:: Extracted entries ::
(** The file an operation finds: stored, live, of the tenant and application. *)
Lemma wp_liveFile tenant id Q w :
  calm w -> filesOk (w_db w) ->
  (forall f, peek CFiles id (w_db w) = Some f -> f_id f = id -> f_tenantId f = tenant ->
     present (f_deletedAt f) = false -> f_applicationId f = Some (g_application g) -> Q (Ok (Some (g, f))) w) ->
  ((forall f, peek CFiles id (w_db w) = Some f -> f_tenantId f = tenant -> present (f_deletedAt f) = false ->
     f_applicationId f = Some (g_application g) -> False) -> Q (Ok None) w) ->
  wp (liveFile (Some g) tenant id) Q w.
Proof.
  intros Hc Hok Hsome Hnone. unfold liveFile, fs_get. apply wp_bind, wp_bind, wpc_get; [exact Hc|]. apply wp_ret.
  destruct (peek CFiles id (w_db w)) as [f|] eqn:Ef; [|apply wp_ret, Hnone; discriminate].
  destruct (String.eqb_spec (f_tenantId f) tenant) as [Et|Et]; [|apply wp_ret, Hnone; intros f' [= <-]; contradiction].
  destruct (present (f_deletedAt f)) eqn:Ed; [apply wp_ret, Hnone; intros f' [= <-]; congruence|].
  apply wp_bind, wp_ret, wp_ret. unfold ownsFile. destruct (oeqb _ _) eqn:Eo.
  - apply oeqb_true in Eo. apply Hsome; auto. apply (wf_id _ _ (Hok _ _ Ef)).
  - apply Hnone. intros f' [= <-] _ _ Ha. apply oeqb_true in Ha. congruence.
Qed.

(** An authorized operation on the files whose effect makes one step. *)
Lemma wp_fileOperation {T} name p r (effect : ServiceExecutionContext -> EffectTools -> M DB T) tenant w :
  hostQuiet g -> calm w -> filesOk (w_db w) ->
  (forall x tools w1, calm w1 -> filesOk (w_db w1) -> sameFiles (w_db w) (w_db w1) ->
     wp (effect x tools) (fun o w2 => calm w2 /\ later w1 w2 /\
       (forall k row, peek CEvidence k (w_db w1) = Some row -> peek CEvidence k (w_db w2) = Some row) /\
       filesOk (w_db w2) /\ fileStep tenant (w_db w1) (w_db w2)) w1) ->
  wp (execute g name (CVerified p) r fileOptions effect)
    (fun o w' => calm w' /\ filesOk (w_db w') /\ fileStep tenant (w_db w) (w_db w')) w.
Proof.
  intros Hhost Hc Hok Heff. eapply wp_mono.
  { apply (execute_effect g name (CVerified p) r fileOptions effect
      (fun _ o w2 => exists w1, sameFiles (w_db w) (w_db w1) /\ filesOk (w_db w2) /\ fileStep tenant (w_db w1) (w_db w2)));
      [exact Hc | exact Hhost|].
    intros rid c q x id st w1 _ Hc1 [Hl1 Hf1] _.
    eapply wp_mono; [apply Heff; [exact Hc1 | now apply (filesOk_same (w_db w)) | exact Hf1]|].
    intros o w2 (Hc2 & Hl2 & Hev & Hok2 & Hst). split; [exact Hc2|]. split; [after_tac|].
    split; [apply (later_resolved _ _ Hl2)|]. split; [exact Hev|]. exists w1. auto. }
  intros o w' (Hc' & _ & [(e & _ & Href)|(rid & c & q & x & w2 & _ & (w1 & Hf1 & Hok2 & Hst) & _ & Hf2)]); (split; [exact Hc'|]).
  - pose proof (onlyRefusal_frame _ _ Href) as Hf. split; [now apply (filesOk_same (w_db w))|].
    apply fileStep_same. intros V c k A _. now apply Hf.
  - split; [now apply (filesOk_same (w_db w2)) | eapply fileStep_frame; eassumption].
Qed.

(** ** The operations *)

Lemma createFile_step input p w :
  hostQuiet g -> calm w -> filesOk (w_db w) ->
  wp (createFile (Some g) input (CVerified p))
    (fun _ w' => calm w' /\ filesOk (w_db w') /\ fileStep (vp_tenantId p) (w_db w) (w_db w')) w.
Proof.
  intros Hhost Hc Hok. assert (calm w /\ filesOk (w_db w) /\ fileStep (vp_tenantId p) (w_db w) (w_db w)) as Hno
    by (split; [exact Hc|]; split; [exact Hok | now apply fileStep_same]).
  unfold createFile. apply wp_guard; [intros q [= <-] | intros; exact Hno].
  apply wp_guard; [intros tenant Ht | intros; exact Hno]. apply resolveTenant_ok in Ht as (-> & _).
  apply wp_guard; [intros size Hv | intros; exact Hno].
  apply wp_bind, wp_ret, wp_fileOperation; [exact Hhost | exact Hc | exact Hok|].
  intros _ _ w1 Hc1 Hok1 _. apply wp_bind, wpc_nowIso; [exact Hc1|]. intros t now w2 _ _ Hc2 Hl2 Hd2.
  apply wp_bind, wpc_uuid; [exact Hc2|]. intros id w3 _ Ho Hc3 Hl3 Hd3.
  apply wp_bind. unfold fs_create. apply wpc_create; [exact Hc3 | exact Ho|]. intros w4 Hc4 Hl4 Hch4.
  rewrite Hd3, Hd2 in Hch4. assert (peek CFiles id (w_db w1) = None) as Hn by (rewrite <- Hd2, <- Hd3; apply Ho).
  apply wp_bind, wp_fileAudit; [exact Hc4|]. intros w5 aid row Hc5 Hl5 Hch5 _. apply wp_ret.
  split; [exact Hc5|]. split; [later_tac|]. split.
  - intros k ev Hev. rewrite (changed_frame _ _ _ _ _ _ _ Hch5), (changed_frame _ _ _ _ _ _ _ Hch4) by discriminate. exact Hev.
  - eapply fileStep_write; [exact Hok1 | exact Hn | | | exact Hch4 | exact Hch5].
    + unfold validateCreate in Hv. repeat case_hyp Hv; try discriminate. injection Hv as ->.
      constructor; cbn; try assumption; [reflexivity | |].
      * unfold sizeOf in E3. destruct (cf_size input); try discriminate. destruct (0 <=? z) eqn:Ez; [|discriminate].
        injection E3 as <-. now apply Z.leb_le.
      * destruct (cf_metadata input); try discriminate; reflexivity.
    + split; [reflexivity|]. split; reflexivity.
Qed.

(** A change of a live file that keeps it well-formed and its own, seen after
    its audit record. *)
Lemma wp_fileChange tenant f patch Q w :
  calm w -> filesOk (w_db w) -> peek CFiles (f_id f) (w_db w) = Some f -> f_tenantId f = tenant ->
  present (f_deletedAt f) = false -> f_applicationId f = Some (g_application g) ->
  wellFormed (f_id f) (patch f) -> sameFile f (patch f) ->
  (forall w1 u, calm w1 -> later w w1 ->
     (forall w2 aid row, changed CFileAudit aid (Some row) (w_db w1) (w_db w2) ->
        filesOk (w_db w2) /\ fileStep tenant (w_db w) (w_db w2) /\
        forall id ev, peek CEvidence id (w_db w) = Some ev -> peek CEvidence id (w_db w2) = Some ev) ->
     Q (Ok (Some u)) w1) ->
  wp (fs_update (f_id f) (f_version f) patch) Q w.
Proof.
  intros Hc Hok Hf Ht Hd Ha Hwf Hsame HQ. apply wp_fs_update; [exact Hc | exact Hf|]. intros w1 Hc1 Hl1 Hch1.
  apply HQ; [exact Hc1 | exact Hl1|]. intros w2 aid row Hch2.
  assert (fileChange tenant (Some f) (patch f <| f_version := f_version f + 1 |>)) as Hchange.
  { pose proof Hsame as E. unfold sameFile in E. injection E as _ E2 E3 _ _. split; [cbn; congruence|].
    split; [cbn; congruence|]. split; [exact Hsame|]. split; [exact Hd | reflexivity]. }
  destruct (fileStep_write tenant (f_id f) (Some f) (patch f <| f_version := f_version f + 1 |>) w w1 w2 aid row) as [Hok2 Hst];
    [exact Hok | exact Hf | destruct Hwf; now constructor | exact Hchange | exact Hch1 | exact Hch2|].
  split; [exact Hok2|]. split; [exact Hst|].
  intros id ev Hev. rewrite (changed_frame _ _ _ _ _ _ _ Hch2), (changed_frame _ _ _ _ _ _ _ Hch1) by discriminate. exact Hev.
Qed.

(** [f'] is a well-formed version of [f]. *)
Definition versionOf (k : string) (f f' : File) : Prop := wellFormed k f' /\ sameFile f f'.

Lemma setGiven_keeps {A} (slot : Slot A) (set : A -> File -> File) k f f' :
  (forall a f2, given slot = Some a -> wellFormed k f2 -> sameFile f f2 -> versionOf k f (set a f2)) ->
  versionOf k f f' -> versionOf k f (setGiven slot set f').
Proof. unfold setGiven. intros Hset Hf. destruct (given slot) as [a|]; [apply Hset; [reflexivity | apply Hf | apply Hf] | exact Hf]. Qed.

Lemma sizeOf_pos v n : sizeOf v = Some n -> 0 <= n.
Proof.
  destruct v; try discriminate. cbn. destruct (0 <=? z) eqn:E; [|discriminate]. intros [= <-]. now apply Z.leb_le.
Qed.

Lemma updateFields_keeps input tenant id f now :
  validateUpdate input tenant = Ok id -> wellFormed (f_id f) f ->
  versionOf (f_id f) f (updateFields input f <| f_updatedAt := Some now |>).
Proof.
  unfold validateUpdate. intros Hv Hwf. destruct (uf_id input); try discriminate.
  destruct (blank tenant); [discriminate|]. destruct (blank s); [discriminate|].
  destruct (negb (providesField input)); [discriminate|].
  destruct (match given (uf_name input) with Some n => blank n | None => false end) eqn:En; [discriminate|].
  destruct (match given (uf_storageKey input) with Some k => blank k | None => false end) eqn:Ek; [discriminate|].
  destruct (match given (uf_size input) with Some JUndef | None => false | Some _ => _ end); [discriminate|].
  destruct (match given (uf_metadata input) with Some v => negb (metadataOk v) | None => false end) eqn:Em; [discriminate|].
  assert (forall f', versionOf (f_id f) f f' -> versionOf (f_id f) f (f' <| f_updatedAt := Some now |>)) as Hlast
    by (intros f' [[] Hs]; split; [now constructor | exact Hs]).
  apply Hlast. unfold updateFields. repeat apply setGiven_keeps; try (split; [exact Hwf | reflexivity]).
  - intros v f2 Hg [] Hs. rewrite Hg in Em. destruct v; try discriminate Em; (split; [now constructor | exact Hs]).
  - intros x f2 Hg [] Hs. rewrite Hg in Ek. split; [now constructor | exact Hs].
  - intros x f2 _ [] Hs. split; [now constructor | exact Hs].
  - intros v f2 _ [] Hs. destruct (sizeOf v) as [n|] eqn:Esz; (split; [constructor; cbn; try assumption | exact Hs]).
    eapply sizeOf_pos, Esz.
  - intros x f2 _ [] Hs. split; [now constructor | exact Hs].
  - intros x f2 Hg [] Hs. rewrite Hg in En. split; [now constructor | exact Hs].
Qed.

:: Exercise goal ::
Retype the entries exactly from the first line, stopping after the line with "((forall f, peek".

:: Answer section ::
(** The file an operation finds: stored, live, of the tenant and application. *)
Lemma wp_liveFile tenant id Q w :
  calm w -> filesOk (w_db w) ->
  (forall f, peek CFiles id (w_db w) = Some f -> f_id f = id -> f_tenantId f = tenant ->
     present (f_deletedAt f) = false -> f_applicationId f = Some (g_application g) -> Q (Ok (Some (g, f))) w) ->
  ((forall f, peek CFiles id (w_db w) = Some f -> f_tenantId f = tenant -> present (f_deletedAt f) = false ->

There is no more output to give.